Le ministère public rappelle que la prise de connaissance des documents saisis n'est pas une expression du principe du contradictoire, inapplicable à ce stade de la procédure, mais de l'exigence primordiale de loyauté dans la recherche de la preuve, sous le contrôle effectif de l'officier de police judiciaire, puis du juge des libertés et de la détention et du premier président en cas de recours. Le ministère public est d'avis, qu'en l'espèce, il n'a nullement été démontré par la requérante que les enquêteurs auraient mis en 'uvre des procédés déloyaux pour recueillir des éléments d'information. La requérante n'a en outre nullement été privée de son droit à un contrôle juridictionnel effectif, comme le prouvent le présent recours et les demandes y afférentes.

Sur ce, le magistrat délégué :

Les opérations de visite et saisie se sont déroulées du 17 au 18 novembre 2022 dans les locaux d'Eurial situés [Adresse 8] [Localité 6] et ont fait l'objet d'un procès-verbal de visite et saisie et d'un inventaire.

L'Autorité de la concurrence a procédé à l'exploitation des saisies informatiques réalisées le 17-18 novembre 2022 et transmis le 6 décembre 2023, à Eurial, une sélection de 41 275 documents dans le champ de l'autorisation judiciaire selon Annexe B.

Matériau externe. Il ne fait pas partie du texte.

(** ** What the mute does not cover *)

(** C9. While the mute of a registered sender is active, a request of kind
    command, typing or file is not suppressed: it is handled by the dispatch
    of its kind, on the unchanged registry.  In particular a file request
    with a hashable target is logged and forwarded as it is: to the other
    sessions in the scope of the sender's room when the target is [All], to
    the named session otherwise. *)
Theorem muted_sender_other_kinds username cn d c s i t_unmute kind :
  clients s !! username = Some i →
  t_unmute ≤ time_time c < muted_until i →
  default JNull (assoc_get d "type") = JStr kind →
  kind = "command" ∨ kind = "typing" ∨ kind = "file" →
  let x := guarded (dispatch_request username cn (JDict d) (JStr kind) (now_ts c))
             c s in
  let to_target := default (JStr "All") (assoc_get d "to") in
  process_line username cn t_unmute (JDict d) c s
  = (Done Next, state_of x, events_of x) ∧
  (kind = "file" → ∀ k, key_of to_target = Some k →
   process_line username cn t_unmute (JDict d) c s
   = (Done Next, s,
      Log [Lit ("[" ++ now_ts c ++ "] FILE: " ++ username ++ " sent ");
           Val (default (JStr "unknown") (assoc_get d "filename")); Lit " (";
           Val (default (JNum 0) (assoc_get d "size")); Lit "B) to "; Val to_target]
      :: if is_str to_target "All"
         then (λ p, Send (conn p.2) (JDict d))
                <$> recipients s [username] (user_rooms s !! username)
         else match registered s k with
              | Some r => [Send (conn r) (JDict d)]
              | None => []
              end)).
Proof.
  intros Hi Ht Hty Hkind x to_target.
  assert (Hrun : process_line username cn t_unmute (JDict d) c s
                 = (Done Next, state_of x, events_of x)).
  { rewrite (process_line_run _ _ _ _ _ _ _ Hi). unfold suppressed. rewrite Hty.
    assert (Hk : is_str (JStr kind) "broadcast" || is_str (JStr kind) "private"
                 = false)
      by (destruct Hkind as [-> | [-> | ->]]; reflexivity).
    rewrite Hk, andb_false_r. unfold after_unmute. rewrite Hi.
    destruct (Z.ltb_spec (muted_until i) t_unmute); [lia | reflexivity]. }
  split; [exact Hrun |].
  intros -> k Hk. rewrite Hrun. subst x. unfold guarded, try_except.
  rewrite (dispatch_file_run _ _ _ _ _ _ k Hk). reflexivity.
Qed.

Lemma muted_sender_other_kinds_witness :
  let s := set_clients (alter (set_muted_until 500) "alice") ex_server in
  let d := [("type", JStr "file"); ("to", JStr "bob"); ("filename", JStr "a.txt");
            ("data", JStr "QUJD"); ("size", JNum 3)] in
  process_line "alice" 1 100 (JDict d) ex_clock s
  = (Done Next, s,
     [Log [Lit "[2024-01-01 00:00:00] FILE: alice sent "; Val (JStr "a.txt");
           Lit " ("; Val (JNum 3); Lit "B) to "; Val (JStr "bob")];
      Send 2 (JDict d)]).
Proof.
  intros s d.
  assert (Ht : 100 ≤ time_time ex_clock < muted_until (set_muted_until 500 (ex_client 1)))
    by (cbn; lia).
  exact (proj2 (muted_sender_other_kinds "alice" 1 d ex_clock s
                  (set_muted_until 500 (ex_client 1)) 100 "file"
                  eq_refl Ht eq_refl (or_intror (or_intror eq_refl)))
           eq_refl (KStr "bob") eq_refl).
Defined.

(** ** Exceptions while a request is handled *)

(** C8, as stated, fails: alice's private request names a list as its target,
    [clients.get] raises [TypeError], the handler of the main loop swallows
    it, and nothing at all is sent to alice. *)
Lemma unhashable_target_error_is_not_reported :
  let d := JDict [("type", JStr "private"); ("to", JList [JStr "bob"]);
                  ("message", JStr "hi")] in
  dispatch_request "alice" 1 d (JStr "private") "2024-01-01 00:00:00"
    ex_clock ex_server
  = (Raised (TypeError "unhashable type: 'list'"), ex_server, []) ∧
  process_line "alice" 1 100 d ex_clock ex_server = (Done Next, ex_server, []).
Proof. vm_compute. split; reflexivity. Qed.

Si l'alinéa 8 de l'article L. 450-4 du code de commerce énonce que ' les agents mentionnés à l'article L. 450-1 du même code, l'occupant des lieux ou son représentant ainsi que l'officier de police judiciaire (...) peuvent seuls prendre connaissance des pièces et documents avant leur saisie', il ne s'agit nullement d'une obligation (Cass. crim. 21 mars 2018, n° 16-87193).

En outre, la prise de connaissance des documents retenus ne signifie pas que l'occupant des lieux et son conseil aient le droit de visualiser la totalité des documents au fur et à mesure de leur consultation par les rapporteurs de l'Autorité de la concurrence ; la prise de connaissance des pièces ne concerne que ceux des documents que les rapporteurs s'apprêtent à saisir à la fin des opérations de fouille, de tri et de sélection opérées (CA PARIS 11 décembre 2019, n° 17/20112, CSN, ADSN et ses filiales c/ Autorité de la concurrence).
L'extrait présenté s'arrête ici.